◆ **Task**: Print nothing except the lines of the listing below from the line with "Qle_bool cutoff (similarity word x) = true" to the line with "Hc), ratio_similarity. cbn [bind].", each exactly as written, both ends included.

◆ **Excerpted data**:

End OrderFacts.

Module CloseMatchFacts.
Import Difflib DifflibSpec RegionSpec MatchSpec DifflibFacts RegionFacts RatioFacts OrderFacts.

Lemma matcher_for_sound word x : b2j_sound (matcher_for word x).
Proof. apply set_seq1_sound, set_seq2_sound. Qed.

Lemma ratio_similarity word x :
  ratio (matcher_for word x) = Ok (similarity word x).
Proof.
  unfold similarity.
  destruct (ratio_ok _ (matcher_for_sound word x)) as (r & -> & _). done.
Qed.

Lemma similarity_le_quick word x :
  (similarity word x <= quick_ratio (matcher_for word x))%Q /\
  (quick_ratio (matcher_for word x) <= real_quick_ratio (matcher_for word x))%Q.
Proof.
  destruct (ratio_ok _ (matcher_for_sound word x)) as (r & Hr & H1 & H2).
  rewrite ratio_similarity in Hr. injection Hr as <-. done.
Qed.

(** The two cheap tests never reject a possibility that reaches the cutoff. *)
Lemma quick_tests_pass word x cutoff :
  Qle_bool cutoff (similarity word x) = true ->
  Qle_bool cutoff (real_quick_ratio (matcher_for word x))
  && Qle_bool cutoff (quick_ratio (matcher_for word x)) = true.
Proof.
  intros H. apply Qle_bool_iff in H.
  destruct (similarity_le_quick word x) as [H1 H2].
  apply andb_true_intro. split; apply Qle_bool_iff; lra.
Qed.

Lemma scan_possibilities_spec word cutoff ps : forall s acc,
  set_seq1 s [] = set_seq1 (set_seq2 new_matcher (list_ascii_of_string word)) [] ->
  scan_possibilities s cutoff ps acc = Ok (acc ++ candidates word cutoff ps).
Proof.
  induction ps as [|x ps IH]; intros s acc Hs.
  - simpl. by rewrite app_nil_r.
  - cbn [scan_possibilities].
    assert (E : set_seq1 s (list_ascii_of_string x) = matcher_for word x).
    { change (set_seq1 s (list_ascii_of_string x))
        with (set_seq1 (set_seq1 s []) (list_ascii_of_string x)).
      by rewrite Hs. }
    rewrite E. unfold candidates. cbn [List.filter].
    destruct (Qle_bool cutoff (similarity word x)) eqn:Hc.
    + rewrite (quick_tests_pass _ _ _ Hc), ratio_similarity. cbn [bind].
      rewrite Hc. rewrite IH by done.
      cbn [map]. by rewrite <- app_assoc.
    + destruct (_ && _).
      * rewrite ratio_similarity. cbn [bind]. rewrite Hc. by apply IH.
      * by apply IH.
Qed.
(** C8 (amended): the tables hold only non-empty keys when every
    registration, injector and alias was given a non-empty key. *)
Theorem keys_nonempty_preserved {T A : Type} (os : list (op T A))
        (Hops : forallb op_keys_nonempty os = true) :
  forall k, In k (keys (registry (run_ops os initial))) \/
            In k (keys (injectors (run_ops os initial))) -> k <> "".
Proof.
  assert (Hinv : keys_nonempty (run_ops os (@initial T A))).
  { unfold run_ops.
    assert (H0 : keys_nonempty (@initial T A)) by (split; constructor).
    revert H0. generalize (@initial T A).
    induction os as [|o os IH]; simpl in *; intros s0 H0; auto.
    apply andb_true_iff in Hops. destruct Hops as [Ho Hos].
    apply IH; auto. now apply step_keys_nonempty. }
  destruct Hinv as [Hr Hi]. rewrite Forall_forall in Hr, Hi.
  intros k [H|H]; auto.
Qed.

Lemma keys_nonempty_preserved_witness :
  forallb op_keys_nonempty vehicles_ops = true /\
  (forall k, In k (keys (registry (run_ops vehicles_ops initial))) \/
             In k (keys (injectors (run_ops vehicles_ops initial))) -> k <> "").
Proof.
  split; [reflexivity|].
  apply (keys_nonempty_preserved vehicles_ops). reflexivity.
Defined.

(** A partition where ["V4"] is registered (factory 1) and overridden by a
    live injector (factory 2). *)
Definition v4_state : state nat unit :=
  run_ops [OpRegister (factory_of 1) "V4" "t.cc" "25";
           OpInject "V4" (factory_of 2) "undefined" "undefined"] initial.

◆ **Exercise answer**:
  Qle_bool cutoff (similarity word x) = true ->
  Qle_bool cutoff (real_quick_ratio (matcher_for word x))
  && Qle_bool cutoff (quick_ratio (matcher_for word x)) = true.
Proof.
  intros H. apply Qle_bool_iff in H.
  destruct (similarity_le_quick word x) as [H1 H2].
  apply andb_true_intro. split; apply Qle_bool_iff; lra.
Qed.

Lemma scan_possibilities_spec word cutoff ps : forall s acc,
  set_seq1 s [] = set_seq1 (set_seq2 new_matcher (list_ascii_of_string word)) [] ->
  scan_possibilities s cutoff ps acc = Ok (acc ++ candidates word cutoff ps).
Proof.
  induction ps as [|x ps IH]; intros s acc Hs.
  - simpl. by rewrite app_nil_r.
  - cbn [scan_possibilities].
    assert (E : set_seq1 s (list_ascii_of_string x) = matcher_for word x).
    { change (set_seq1 s (list_ascii_of_string x))
        with (set_seq1 (set_seq1 s []) (list_ascii_of_string x)).
      by rewrite Hs. }
    rewrite E. unfold candidates. cbn [List.filter].
    destruct (Qle_bool cutoff (similarity word x)) eqn:Hc.
    + rewrite (quick_tests_pass _ _ _ Hc), ratio_similarity. cbn [bind].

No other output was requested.